Effects of tamoxifen, raloxifene and toremifene on LDL receptor expression. (A) Lymphocytes from four male donors were treated with 10% LPDS alone or supplemented with 60 μg·mL⁻¹ LDL plus vehicle (control) or 5 μM tamoxifen (TAM), raloxifene (RAL) or toremifene (TOR) for 6, 22 or 46 h, then the media were replaced with fresh medium containing 30 μg·mL⁻¹ DiI-LDL and DiI-LDL uptake was measured after an additional 2 h incubation. Data (mean ± SEM) are expressed as % of the LPDS condition at the corresponding time of treatment of the same cell preparation. DiI-LDL uptake (mean ± SEM) with LPDS was 17.7 ± 4.7, 21.3 ± 4.7 and 24.1 ± 5.4 arbitrary units of fluorescence at 8, 24 and 48 h respectively. The trends were compared by two-way RM anova and post hoc by the Student–Newman–Keuls test. ^*P < 0.05, ^**P < 0.01, ^***P < 0.001. (B) Representative Western blot of lymphocytes from a male donor (left).
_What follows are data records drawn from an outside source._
End render_facts.

(** A card of the category [geral], rendered with the ASCII case mapping
    and a date formatter that prints nothing, shows the label "Geral". *)
Definition demo_dates : DateFns := {| formatDistanceToNow := λ _, ""%string |}.

Definition demo_props : FeedbackCardProps :=
  {| p_id := 1%N; p_title := js "Festa"; p_content := js "Foi boa";
     p_category := js "geral";
     p_author := {| full_name := js "Ana Silva"; class := js "3A" |};
     p_created_at := 0%N; p_comments := [] |}.

Example FeedbackCard_render_demo :
  ∃ v, @FeedbackCard_render ascii_unicode demo_dates demo_props
         initialCardState = Some v ∧
       cv_badge_label v = Some "Geral"%string.
Proof.
  eexists. split; [reflexivity|].
  exact (proj1 (@FeedbackCard_render_label ascii_unicode demo_dates
                  demo_props initialCardState _ eq_refl)).
Qed.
Lymphocytes were treated with LPDS or LDL plus vehicle or 5 μM SERMs for the indicated times. Then, cells were lysed and 80 μg of protein were subjected to SDS-PAGE. The right panel represents the ratio (mean ± SEM) between the densities of LDLR and GAPDH bands after 24 h of treatment for lymphocytes from four male donors. Data are expressed as % of the LPDS condition of the same cell preparation. Statistical analysis was performed by one-way RM anova and post hoc by Student–Newman–Keuls test. ^*P < 0.05, ^**P < 0.01, ^***P < 0.001 versus control; #P < 0.05 versus RAL.